Next, let's define a few helper functions which will be used throughout this activity. 

### Helper Functions

##### Gradient Function

In [None]:
def grad(outputs, inputs):
    """
    Compute the gradient of 'outputs' with respect to 'inputs'.
    
    Parameters:
    - outputs (torch.Tensor): Tensor for which the gradient needs to be computed.
    - inputs (torch.Tensor): Tensor with respect to which the gradient is computed.
    
    Returns:
    - torch.Tensor: Gradient of 'outputs' with respect to 'inputs'.
    """
    return torch.autograd.grad(
        outputs, 
        inputs, 
        grad_outputs=torch.ones_like(outputs), 
        create_graph=True
    )[0]

##### Displacement Function

In [None]:
def u_r(x, delta, network1, network2, scale_network_out):
    """
    Compute the displacement field \( u_r \) given the input tensor `x`, boundary conditions `delta`, and neural networks `network1` and `network2`.
    
    Parameters:
    - x (torch.Tensor): Input tensor containing the X and Y coordinates. Shape: (batch size, 2).
    - delta (torch.Tensor): Direchlet boundary conditions.
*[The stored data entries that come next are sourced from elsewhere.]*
(* ===== verification/Prelude.v ===== *)
(** * A verification of hal-o-swarm

    hal-o-swarm is a supervisor ([internal/supervisor]) that watches and commands
    coding agents on many machines, and the agent process ([internal/agent]) that
    runs on each of them.  An agent keeps one web socket to the supervisor; over
    it go envelopes ([internal/shared]): heartbeats, events, commands, command
    results, authentication states and credentials.

    How the parts meet in the program:
    - the hub accepts agents and owns their connections; it registers their nodes
      and hands their messages to the pipeline, the registry and the dispatcher;
    - the event pipeline puts each agent's events in order and into the database;
    - the node registry and the session tracker hold what the supervisor knows,
      in memory and written through to SQLite;
    - the dispatcher resolves a command's target with these two, sends it through
      the hub and waits for the result; the policy engine watches the sessions and
      gives it commands; the dependency graph says which projects may start;
    - the cost aggregator polls the model providers and fills the daily buckets;
    - the REST API and the Discord bot let people look and command: they read the
      registry and the tracker and dispatch commands; the audit log keeps what was
      commanded; the server starts and stops all of it and rotates the token;
    - on the agent the client numbers, buffers and resends events, the credential
      applier keeps the pushed environment, the session commands drive the local
      OpenCode servers, the environment check and the provisioner compare the
      machine with a manifest and mend it, and the tool authentication reports
      which tools are logged in and logs them in.

    ** The files

    In the order they are compiled; every definition keeps the name of the Go
    function, method or type it translates.

    - [Prelude] (this file): results, the empty string, ranging over a map, loops
      that return at the first error.
    - [GoStd]: [strings], [time], [path/filepath], [strconv.Quote], [math],
      [net/url] and [float64] as far as the source uses them; [Floats]: what of the
      arithmetic of binary64 the proofs need.
    - [EventDedup] (event_dedup.go), module [Dedup]: [eventDedupCache] is the field
      [caches], a map of LRU caches; [IsDuplicate].
    - [EventPipeline] (event_pipeline.go), module [Pipeline]: the maps [lastSeq] and
      [pending] and the queue; [ProcessEvent], the persist worker, and their runs.
    - [SqlStore]: the database the source talks to, and the theory of a cache
      written through to it, which the registry and the tracker share.
    - [NodeRegistry] (registry.go, auth_state.go, credential_sync.go), module
      [Registry]; [SessionTracker] (tracker.go), module [Tracker].
    - [DepGraph] (depgraph.go), module [Dep].
    - [Commands] (shared/protocol.go, shared/types.go, shared/auth_types.go,
      supervisor/command_types.go).
    - [Dispatcher] (command_dispatcher.go): [Dispatch] is the sequential part,
      [Waiters] the concurrent one, a step relation.
    - [Config] (config/supervisor.go, agent.go, env_manifest.go).
    - [PolicyEngine] (policy_engine.go), module [Policy].
    - [Security] (security.go); [AuditLog] (audit.go), module [Audit].
    - [Migrations] (storage/migrations.go, schema.go).
    - [Hub] (hub.go, agent_conn.go, hubCommandTransport of command_dispatcher.go):
      a step function over a store of connections.
    - [CredentialApplier] (agent/credential_apply.go), module [Applier]; [WSClient]
      (agent/wsclient.go), module [Client]; [Backoff] (agent/backoff.go), module
      [Wait]; [EnvCheck] (agent/envcheck.go);
      [Provision] (agent/provision.go).
    - [Cost] (cost.go), the rows and buckets; [CostPoll], the requests to the
      providers and the goroutine that polls them.
    - [OpenCode] (agent/opencode_adapter.go), module [Adapter], a monad over the
      adapter, the servers and a log of the calls; [Subscriptions], module [Bus], the
      goroutines of its event streams as a step relation; [SessionCommands]
      (agent/session_commands.go), module [Session], with the way of a command
      from the dispatcher's transport to the agent and back.
    - [Integration] (integration/helpers.go), module [Harness]: the client, the
      connections, which break, and the supervisor's registry, tracker, dispatcher
      and pipeline, as one world with a step function; [MockAdapter]
      (agent/opencode_mock.go), module [Mock]: the adapter that feeds it.
      [TestHarness]: the rest of the helpers, the set-up of a test, the waiting for
      a condition, restarts from a snapshot; [MockChannels], module [Channels]: the
      adapter's channels of single sessions.
    - [ToolAuth] (agent/auth_*.go, tool_*.go, oauth_trigger.go) and [OAuth]
      (oauth_orchestrator.go, manual_auth_guidance.go).
    - [Agent] (agent/projects.go, agent.go): how the agent is put together; module
      [Register], the handlers and the on-connect hook it gives its client.
    - [Health] (health.go); [Metrics] (metrics.go), module [Metric]; [HttpApi] (http_api.go), module [Api]: the routes and the
      handlers over the class [ApiParts] of what they call; [Server] (server.go).
    - [Discord] (discord.go), module [Bot]: the slash commands over the same
      [ApiParts], and what they come to at the agent.
    - [Supervisor] (cmd/supervisor/main.go), module [Assembled]: the registry, the
      tracker, the dispatcher and the audit log as an instance of [ApiParts], and
      the reaction of the whole to requests and interactions.
    - [Daemons] (cmd/supervisor/main.go, cmd/agent/main.go): the two programs from
      their configuration to the signal that ends them.
    - [Halctl] (internal/halctl, cmd/halctl/main.go): modules [Wire], the bodies as
      JSON values, [Net] and [Ctl], the client over any network and over the REST
      API.  [CliConfig] (cmd/halctl/config_cmd.go), module [Dialogue]: the prompts
      and the three configuration files.  [Tabwriter]: text/tabwriter as halctl
      uses it, and [HalctlMain] (cmd/halctl/main.go, halctl/auth.go), module [Main]:
      the tables, the texts of errors, and [main] to its exit status.
    - [CredentialFlow]: agents, connections and hub as one transition system, for
      the way of a credential version; [CommandFlow]: the dispatches of a supervisor
      and its hub as one transition system, for the way of a command.
    - [Support]: correlation ids (shared/logging.go), random tokens, the TLS
      configuration, [StartHTTPServer], the storage handle, and what the hub does
      with a command result.

    In each file the definitions come first, in a module named after the
    component; then a module [...Facts] with the invariants and lemmas, a section
    [Properties] with the theorems that state what the component promises, and a
    module [...Witness] that runs them on concrete inputs.

    ** Conventions

    - A function that returns a value and an error is a [res]; error texts are
      constructors of a type per component, so that tests on errors show.
    - Strings are sequences of bytes; [int64] is [Z] with its wrap-around written
      out where the source does arithmetic on it ([i64], [u64] of the prelude); a
      [time.Time] counts nanoseconds from year 1, a [time.Duration] is an [int64];
      [float64] is the standard library's [SpecFloat] at 53 bits.
    - [time.Now()], uuids, random tokens, decoders, sockets and the file system are
      arguments, as functions or as type classes.
    - Where the source ranges over a map the order is an argument, or the class
      [MapRange]; theorems are then about every order.
    - Code that is not in the repository is a class of operations with a class of
      laws: the LRU cache ([LruCache], [LruCacheLaws]), SQLite tables
      ([KeyedTable], [KeyedTableLaws], [SchemaDB], [AuditTable], [CostTotals]) and
      time texts ([TimeText]), [encoding/json] ([Json], [JsonLaws]), semantic
      versions ([Semver]), the file system ([FileSystem], [FileSystemLaws]), the
      OpenCode SDK ([OpencodeSDK]), Discord ([DiscordSession], [DiscordOption]), the
      network of the command line client ([Network]) and its disk ([ConfigDisk]).  A
      class whose laws a theorem assumes has a concrete instance, with which the
      witnesses run.  Statements of SQLite may fail at any time and then change
      nothing.
    - Where a handler may panic and the panic is recovered, a panic is a value.
    - A method that holds its lock throughout is one function.  Where the source
      lets go of a lock between two halves ([Send] of the transport; sending,
      waiting and receiving of the dispatcher) the halves are separate steps.

    ** What the theorems show

    - Events: what an agent submits is handed on in order, once, without gaps,
      whatever the order of arrival; the persist queue is first in, first out and
      bounded; repeated ids are ignored; a gap asks for exactly what is missing.
      End to end: through any broken connections the supervisor hands on a prefix
      of what the agent sent, each event once, and all of it when nothing is in
      flight; it then knows exactly the sessions of the agent's adapter.
    - Registry and tracker: the cache agrees with the table after any calls and any
      failed statements, and what was known survives a restart.
    - Dispatcher: under every interleaving a caller gets a result of its own
      command or its own timeout, nothing is left pending once every caller has
      returned (a send that panics leaves its entry), replays are idempotent, and
      the target is exactly a suitable online node.
    - Hub: the map of clients is exactly the set of open connections, and the one
      panic that the code can reach is located.
    - The two together, for every way a dispatch can end: with a result, and then
      its command is in the queue of one connection, once, of the agent its target
      was resolved to, or the target was refused, or the result was kept under the
      key, and no queue has it; with an error; or with the panic of a send on a
      closed queue.  An answer is returned to the dispatch that waits for it; a queue
      holds what was dispatched and nothing else, in order.
    - Agents and hub together: the registry shows a node as in sync only if its
      agent dialled with the expected version, and every connection settles what it
      shows.
    - Policy engine: the retry cap bounds the commands sent in a reset window, and
      every command sent was due.
    - Dependency graph: building it terminates and succeeds exactly on acyclic
      configurations; the error names a cycle.
    - Configuration: validation accepts exactly the usable configurations.
      Migrations: interrupted ones resume where they stopped.
    - Agent: unacknowledged events are resent in order; every wait between two
      dials is within its limits, in the arithmetic of floats; the events of a stream
      are offered in its order, each once to every channel registered when it was
      read, and the panics the code can reach come from subscriptions that ended; a push is applied once;
      the provisioner leaves every required file and document there and announces
      every tool and runtime of the manifest; the check's status is exact; calls
      about a session go to the server that has it; reported authentication
      reaches the registry; a started agent handles every command type.
    - Cost, security and audit: daily buckets are replaced exactly; a poll asks for
      a window of its own day, and one goroutine polls at a time; nothing below a
      secret key survives redaction, and nothing of it reaches the audit log.
    - REST API: without the token nothing is read or changed; requests reach the
      handler of their route; pages are bounded; a repeated push is answered from
      the cache; readiness is exact.  Server: agents are let in with the current
      token, through any rotations.
    - Discord: what Discord lets users send is served and answered once, and only a
      panic of the dispatch makes it an internal error; no error text gets through; what each command does at the agent, where [/status] and
      [/resume] turn out never to succeed.
    - The supervisor as a whole: a command of the bot reaches the node of its
      session; of everything commanded the audit log has the credential pushes only,
      and the metrics count the posted commands, those that failed and no others.
      What a supervisor runs does not depend on its configuration but for the ports
      and the bot.
    - halctl: what it lists is what the tracker has, over the REST API and JSON and
      back; what its user is told of a command, and that an answer later than the
      server's write timeout never comes; the costs it shows read zero; its
      tables line up and can be read back.  The
      dialogue: a file is written whole or not at all; a fresh supervisor's
      configuration is valid; an edit loses the settings it does not ask for;
      prompts return exactly when a usable line comes.

    ** Fuel

    - [Dep.detectCycleDFS]: one unit per project; a call marks a project that was
      not visited, so the theorem on building the graph holds with this fuel.
    - [Pipeline.drain_pending]: the number of buffered events; each turn of the loop
      removes one.  [Pipeline.persist_drain]: the length of the queue, likewise.
    - [Strings.replace_fuel]: the length of the text; each turn consumes a byte of it.
    - [Cost.fetch_attempts]: the configured number of retries, from which the loop counts.
    - The prompts of [Dialogue]: one unit per line read; one more than the number of
      lines refused before the first usable one is enough.
    - [Tabwriter.format]: the greatest number of cells in a line; each level of the
      recursion is one column further.
    - Every other recursion is structural.

    ** What is not modelled

    - Flag parsing, signals and the usage text, and what is written to the log:
      input and output around the parts above.  Of the Prometheus client the calls
      made on it only.
    - Goroutines and tickers that only call a modelled function again and again
      appear as runs of that function; deadlines of sockets do not appear,
      but for the timeouts between halctl and the server, nor does waiting for
      goroutines to end.
    - One operation of the agent's client is one step, though [SendEvent] numbers
      and buffers under two locks; the theorems are for one sender at a time.
    - The transport of HTTP: an exchange with a provider is a function from the
      request to the response or an error; listening.
    - The parsing of certificates and of JSON, and the reading of files: arguments.
    - The zone of a time; only its instant.

    [CredentialFlow] and [CommandFlow] each join the hub to the parts they are
    about; the REST API and the bot are joined to the registry, tracker and
    dispatcher in [Supervisor], where what a node answers is an argument. *)

From stdpp Require Export base tactics option list gmap strings pretty relations sorting.
From Stdlib Require Export Ascii ZArith Lia.

Declare Scope go_scope.
Delimit Scope go_scope with go.
Open Scope go_scope.
Open Scope Z_scope.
Typically something like: torch.tensor(([right_edge_displacement, 0.])).
    - network1 (torch.nn.Module): Neural network to compute the horizontal component of the displacement.
    - network2 (torch.nn.Module): Neural network to compute the vertical component of the displacement.
    - scale_network_out (float): Scaling factor for the network output.
    
    Returns:
    - torch.Tensor: Displacement field \( u_r \) combining both horizontal (u_x) and vertical (u_y) displacements.
    """
    
    # Calculate horizontal displacement component
    u_x = delta[0] - delta[0]*(1. - x[:, 0][:, None]) + x[:, 0][:, None] * (1. - x[:, 0][:, None]) * network1(x) / scale_network_out
    
    # Calculate vertical displacement component
    u_y = x[:, 0][:, None] * (1. - x[:, 0][:, None]) * network2(x) / scale_network_out
    
    # Combine horizontal and vertical components
    u_r_combined = torch.cat((u_x, u_y), dim=1)
    
    return u_r_combined

##### Loss Function

In [None]:
def loss(X, u_r):
    """
    Compute the loss for given input data and displacement function.
    
    Parameters:
    - X (torch.Tensor): Input data tensor. Shape: (batch_size, 2).
    - u_r (function): Displacement function that accepts X as input and returns the displacement.
    
    Returns:
    - torch.Tensor: Computed loss value.
    """
    
    # Enable gradient computation for the input tensor
    X.requires_grad = True
    
    # Calculate the displacement using provided function
    displacement = u_r(X)
    
    # Compute gradient of displacement components with respect to input X
    gradient_u_x = grad(displacement[:, 0], X)[:, None, :]
    gradient_u_y = grad(displacement[:, 1], X)[:, None, :]
    
    # Construct the Jacobian matrix
    J = torch.cat([gradient_u_x, gradient_u_y], 1)
    
    # Define the identity matrix
    I = torch.eye(2).repeat(X.shape[0], 1, 1)
    
    # Calculate the deformation gradient tensor
    F = I + J
    
    # Compute the log determinant of the deformation gradient tensor
    log_det_F = torch.log(F[:, 0, 0] * F[:, 1, 1] - F[:, 0, 1] * F[:, 1, 0])
    
    # Compute the residual for the loss
    residual = (0.5 * (torch.einsum('ijk,ijk->i', F, F) - 2) - log_det_F + 50 * log_det_F ** 2)
    
    # Return the mean of the residuals as the final loss
    return torch.mean(residual)

##### Training Loop

In [None]:
def train_MultiFieldFracture_seperate_net(net_u, net_v, right_edge_displacement, batch_size, max_iterations, print_frequency, scaling_factor):
    """
    Trains the provided neural networks for multi-field fracture problems with separate networks for u_x and u_y.

    Parameters:
    - net_u (torch.nn.Module): Neural network for horizontal displacement.
    - net_v (torch.nn.Module): Neural network for vertical displacement.
    - right_edge_displacement (float): Boundary condition on the right edge.
    - batch_size (int): Number of samples to use for each iteration.
    - max_iterations (int): Maximum number of training iterations.
    - print_frequency (int): Frequency at which to print the training progress.
    - scaling_factor (float): Scaling factor for the network outputs.

    Returns:
    - list: List of loss values.
    - torch.nn.Module: Trained network for horizontal displacement.
    - torch.nn.Module: Trained network for vertical displacement.
    """
    
    print('\nStarting training with separate networks for u_x and u_y...\n')
    print(f'Right Edge Displacement: {right_edge_displacement:.3f}', 
          f'\tBatch Size: {batch_size}', 
          f'\tMax Iterations: {max_iterations}\n')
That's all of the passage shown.